EHAP Lecture Series: Lab Mice in Naturalistic Environments: A New Model for Understanding Causal Social Impacts on Individuality, Physiology, and Fitness

Matt Zipple, Cornell University

Mark Zipple headshot Mark Zipple headshot
Mark Zipple headshot
Social factors have long been associated with individual variation in behavior, physiology, health, and survival in non-human animals and humans. Yet, establishing the causality of these social influences and the mechanisms by which they act has been challenging. Among wild animals, uncontrollable genetic and environmental variation frustrates causal conclusions. And lab environments are unable to replicate the dynamic, complex social behaviors of natural populations. In this talk, I describe a solution to this problem: studying genetically identical laboratory mice in controlled, naturalistic outdoor enclosures.

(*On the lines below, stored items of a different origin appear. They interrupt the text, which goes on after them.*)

(* ===== verification/CProp.v ===== *)
(** * Propagation of constants and copies: VEX/priv/ir_opt.c

    [cprop_BB], and [cprop_BB_WRK], which [do_minimal_initial_iropt_BB] calls
    without folding: the [f_env] of [subst_and_maybe_fold_Stmt] is then [NULL],
    for which [fold_Expr] returns its argument.  The substitution is an array of
    pointers to expressions. *)

From S2P Require Import Prelude Primop IR IRSem Fold Flatten.

(** [vassert(isIRAtom(e)); subst_Expr(env, e)]. *)
Definition is_atom_opt (e : option IRExpr) : bool := match e with Some e => isIRAtom e | None => true end.

Section Subst.
Context (env : bindings).

Definition subst_Temp (tmp : Z) : outcome IRExpr :=
  let* rhs := rd env tmp in
  match rhs with
  | Some (Iex_RdTmp t) => Ok (Iex_RdTmp t)
  | Some (Iex_Const con) => if negb (isF64i con) then Ok (Iex_Const con) else Ok (Iex_RdTmp tmp)
  | _ => Ok (Iex_RdTmp tmp)
  end.

Fixpoint subst_Expr (ex : IRExpr) : outcome IRExpr :=
  let subst_atom e := let* _ := assert_that (isIRAtom e) in subst_Expr e in
  match ex with
  | Iex_RdTmp tmp => subst_Temp tmp
  | Iex_Const _ | Iex_Get _ _ => Ok ex
  | Iex_GetI descr ix bias => let* ix := subst_atom ix in Ok (Iex_GetI descr ix bias)
  | Iex_Qop op arg1 arg2 arg3 arg4 =>
      let* _ := assert_that (isIRAtom arg1) in
      let* _ := assert_that (isIRAtom arg2) in
      let* _ := assert_that (isIRAtom arg3) in
      let* _ := assert_that (isIRAtom arg4) in
      let* arg1 := subst_Expr arg1 in
      let* arg2 := subst_Expr arg2 in
      let* arg3 := subst_Expr arg3 in
      let* arg4 := subst_Expr arg4 in
      Ok (Iex_Qop op arg1 arg2 arg3 arg4)
  | Iex_Triop op arg1 arg2 arg3 =>
      let* _ := assert_that (isIRAtom arg1) in
      let* _ := assert_that (isIRAtom arg2) in
      let* _ := assert_that (isIRAtom arg3) in
      let* arg1 := subst_Expr arg1 in
      let* arg2 := subst_Expr arg2 in
      let* arg3 := subst_Expr arg3 in
      Ok (Iex_Triop op arg1 arg2 arg3)
  | Iex_Binop op arg1 arg2 =>
      let* _ := assert_that (isIRAtom arg1) in
      let* _ := assert_that (isIRAtom arg2) in
      let* arg1 := subst_Expr arg1 in
      let* arg2 := subst_Expr arg2 in
      Ok (Iex_Binop op arg1 arg2)
  | Iex_Unop op arg => let* arg := subst_atom arg in Ok (Iex_Unop op arg)
  | Iex_Load e ty addr => let* addr := subst_atom addr in Ok (Iex_Load e ty addr)
  | Iex_CCall cee retty args =>
      let* args2 :=
        (fix loop args :=
           match args with
           | [] => Ok []
           | a :: args => let* a := subst_atom a in let* args := loop args in Ok (a :: args)
           end) args in
      Ok (Iex_CCall cee retty args2)
  | Iex_ITE cond iftrue iffalse =>
      let* _ := assert_that (isIRAtom cond) in
      let* _ := assert_that (isIRAtom iftrue) in
      let* _ := assert_that (isIRAtom iffalse) in
      let* cond := subst_Expr cond in
      let* iftrue := subst_Expr iftrue in
      let* iffalse := subst_Expr iffalse in
      Ok (Iex_ITE cond iftrue iffalse)
  | Iex_Binder _ | Iex_VECRET | Iex_GSPTR => Err Panic
  end.
End Subst.

Section SubstStmt.
Context (doFolding : bool) (env : bindings).

Definition f_env : option bindings := if doFolding then Some env else None.

(** An operand, which must be an atom. *)
Definition subst_atom (e : IRExpr) : outcome IRExpr :=
  let* _ := assert_that (isIRAtom e) in let* e := subst_Expr env e in fold_Expr f_env e.
Definition subst_opt (e : option IRExpr) : outcome (option IRExpr) :=
  match e with Some e => let* e := subst_atom e in Ok (Some e) | None => Ok None end.

(** An operand of a dirty call. *)
Definition subst_arg (arg : IRExpr) : outcome IRExpr :=
  if is_IRExpr_VECRET_or_GSPTR arg then Ok arg else subst_atom arg.
Fixpoint subst_args (args : list IRExpr) : outcome (list IRExpr) :=
  match args with
  | [] => Ok []
  | a :: args => let* a := subst_arg a in let* args := subst_args args in Ok (a :: args)
  end.

Definition subst_mAddr (d : IRDirty) : outcome (option IRExpr) :=
  if bool_decide (mFx d <> Ifx_None) then
    match mAddr d with Some e => let* e := subst_atom e in Ok (Some e) | None => Err Undefined end
  else Ok (mAddr d).

(** The value of a guard that is a constant, which is False or True then. *)
Definition constant_guard (e : IRExpr) : outcome (option bool) :=
  match e with
  | Iex_Const con =>
      match con with
      | Ico_U1 b => if b =? 0 then Ok (Some false) else let* _ := assert_that (b =? 1) in Ok (Some true)
      | _ => Err AssertFail
      end
  | _ => Ok None
  end.

Definition subst_and_maybe_fold_Stmt (st : IRStmt) : outcome IRStmt :=
  match st with
  | Ist_AbiHint base len nia =>
      let* base := subst_atom base in let* nia := subst_atom nia in Ok (Ist_AbiHint base len nia)
  | Ist_Put offset data => let* data := subst_atom data in Ok (Ist_Put offset data)
  | Ist_PutI descr ix bias data =>
      let* ix := subst_atom ix in let* data := subst_atom data in Ok (Ist_PutI descr ix bias data)
  | Ist_WrTmp tmp data => let* data := subst_Expr env data in let* data := fold_Expr f_env data in Ok (Ist_WrTmp tmp data)
  | Ist_Store e addr data =>
      let* addr := subst_atom addr in let* data := subst_atom data in Ok (Ist_Store e addr data)
  | Ist_StoreG e addr data guard =>
      let* faddr := subst_atom addr in
      let* fdata := subst_atom data in
      let* fguard := subst_atom guard in
      let* c := constant_guard fguard in
      Ok (match c with
          | Some false => Ist_NoOp
          | Some true => Ist_Store e faddr fdata
          | None => Ist_StoreG e faddr fdata fguard
          end)
  | Ist_LoadG e cvt dst addr alt guard =>
      let* faddr := subst_atom addr in
      let* falt := subst_atom alt in
      let* fguard := subst_atom guard in
      let* c := constant_guard fguard in
      Ok (match c with
          | Some false => Ist_WrTmp dst falt
          | _ => Ist_LoadG e cvt dst faddr falt fguard
          end)
  | Ist_CAS cas =>
      let* addr := subst_atom (cas_addr cas) in
      let* eh := subst_opt (expdHi cas) in
      let* el := subst_atom (expdLo cas) in
      let* dh := subst_opt (dataHi cas) in
      let* dl := subst_atom (dataLo cas) in
      Ok (Ist_CAS (mk_IRCAS (oldHi cas) (oldLo cas) (cas_end cas) addr eh el dh dl))
  | Ist_LLSC e result addr storedata =>
      let* addr := subst_atom addr in let* storedata := subst_opt storedata in Ok (Ist_LLSC e result addr storedata)
  | Ist_Dirty d =>
      let* a := subst_mAddr d in
      let* g := subst_atom (guard d) in
      let* l := subst_args (args d) in
      Ok (Ist_Dirty (mk_IRDirty (cee d) g l (tmp d) (mFx d) a (mSize d) (fxState d)))
  | Ist_IMark _ _ _ | Ist_NoOp | Ist_MBE _ => Ok st
  | Ist_Exit guard jk dst offsIP =>
      let* fcond := subst_atom guard in
      let* c := constant_guard fcond in
      Ok (match c with Some false => Ist_NoOp | _ => Ist_Exit fcond jk dst offsIP end)
  end.
End SubstStmt.

(** ** The pass *)

Definition N_FIXUPS : Z := 16.

(** The substitution, the block being built, and the indices in it of the
    placeholders for unconditional loads. *)
Record cprop_state := mk_cprop { cp_env : bindings; cp_out : list IRStmt; fixups : list Z }.

#[export] Instance cprop_eta : RecordEta cprop_state := fun s => mk_cprop (cp_env s) (cp_out s) (fixups s).

(** A temporary that the substitution replaces everywhere, so that its
    assignment is not needed. *)
Definition propagated (data : IRExpr) : bool :=
  match data with Iex_RdTmp _ => true | Iex_Const con => negb (isF64i con) | _ => false end.

Definition add_stmt (st : IRStmt) (s : cprop_state) : cprop_state := s <| cp_out := cp_out s ++ [st] |>.

(** A conditional load whose guard is constant: it must be True. *)
Definition note_fixup (guard : IRExpr) (s : cprop_state) : outcome cprop_state :=
  match guard with
  | Iex_Const con =>
      let* c := constant_guard guard in
      let* _ := assert_that (bool_decide (c = Some true)) in
      let* _ := assert_that (Z.of_nat (length (fixups s)) <=? N_FIXUPS) in
      Ok (if Z.of_nat (length (fixups s)) <? N_FIXUPS
          then add_stmt Ist_NoOp (s <| fixups := fixups s ++ [Z.of_nat (length (cp_out s))] |>) else s)
  | _ => Ok s
  end.

Definition cprop_round (mustRetainNoOps doFolding : bool) (s : cprop_state) (st : IRStmt) : outcome cprop_state :=
  if match st with Ist_NoOp => negb mustRetainNoOps | _ => false end then Ok s
  else
    let* st2 := subst_and_maybe_fold_Stmt doFolding (cp_env s) st in
    match st2 with
    | Ist_NoOp => if mustRetainNoOps then Ok (add_stmt st2 s) else Ok s
    | Ist_WrTmp tmp data =>
        let* old := rd (cp_env s) tmp in
        let* _ := assert_that (match old with None => true | Some _ => false end) in
        let* env := wr (cp_env s) tmp (Some data) in
        let s := s <| cp_env := env |> in
        if propagated data then Ok s else Ok (add_stmt st2 s)
    | Ist_LoadG _ _ _ _ _ guard => let* s := note_fixup guard s in Ok (add_stmt st2 s)
    | _ => Ok (add_stmt st2 s)
    end.

Fixpoint cprop_loop (mustRetainNoOps doFolding : bool) (s : cprop_state) (sts : list IRStmt) : outcome cprop_state :=
  match sts with
  | [] => Ok s
  | st :: sts => let* s := cprop_round mustRetainNoOps doFolding s st in cprop_loop mustRetainNoOps doFolding s sts
  end.

(** The conversion a conditional load implies; [Iop_INVALID] for none. *)
Definition cvt_op (cvt : IRLoadGOp) : outcome Z :=
  match cvt with
  | ILGop_IdentV128 | ILGop_Ident64 | ILGop_Ident32 => Ok Iop_INVALID
  | ILGop_8Uto32 => Ok Iop_8Uto32
  | ILGop_8Sto32 => Ok Iop_8Sto32
  | ILGop_16Uto32 => Ok Iop_16Uto32
  | ILGop_16Sto32 => Ok Iop_16Sto32
  | ILGop_INVALID => Err Panic
  end.

(** One of the leftover unconditional loads: a load and a conversion. *)
Definition fix_load (out : IRSB) (ix : Z) : outcome IRSB :=
  let* _ := assert_that ((0 <=? ix) && (ix + 1 <? Z.of_nat (length (stmts out)))) in
  let* nop := rd (stmts out) ix in
  let* lgu := rd (stmts out) (ix + 1) in
  let* _ := assert_that (match nop with Ist_NoOp => true | _ => false end) in
  match lgu with
  | Ist_LoadG e cvt dst addr _ guard =>
      let* c := match guard with Iex_Const _ => constant_guard guard | _ => Err Undefined end in
      let* _ := assert_that (bool_decide (c = Some true)) in
      let* (cvtRes, cvtArg) := typeOfIRLoadGOp cvt in
      let* cvtOp := cvt_op cvt in
      let '(tLoaded, env) := newIRTemp (tyenv out) cvtArg in
      let* sts := wr (stmts out) ix (Ist_WrTmp tLoaded (Iex_Load e cvtArg addr)) in
      let* sts := wr sts (ix + 1) (Ist_WrTmp dst
        (if cvtOp =? Iop_INVALID then Iex_RdTmp tLoaded else Iex_Unop cvtOp (Iex_RdTmp tLoaded))) in
      Ok (out <| tyenv := env |> <| stmts := sts |>)
  | _ => Err AssertFail
  end.
Fixpoint fix_loads (out : IRSB) (ixs : list Z) : outcome IRSB :=
  match ixs with [] => Ok out | ix :: ixs => let* out := fix_load out ix in fix_loads out ixs end.

Definition cprop_BB_WRK (bb : IRSB) (mustRetainNoOps doFolding : bool) : outcome IRSB :=
  let* s := cprop_loop mustRetainNoOps doFolding (mk_cprop (replicate (length (tyenv bb)) None) [] []) (stmts bb) in
  let* e := subst_Expr (cp_env s) (next bb) in
  let* _ := assert_that (Z.of_nat (length (fixups s)) <=? N_FIXUPS) in
  fix_loads (mk_IRSB (tyenv bb) (cp_out s) e (jumpkind bb) (sb_offsIP bb)) (fixups s).

Definition cprop_BB (bb : IRSB) : outcome IRSB := cprop_BB_WRK bb false true.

In such environments, mice navigate complex, dynamic physical and social environments that better match those that they evolved to exploit. I will describe work in which I have established the impact of social competition and luck on the development of individuality, causal links between social status and behavior and fitness outcomes in males, and the causal impact of social status on molecular physiology. The combination of behavioral ecological methods and theory with the scientific power of the lab mouse has opened up exciting new doors to answer questions that have been previously unanswerable either in the lab or in wild populations.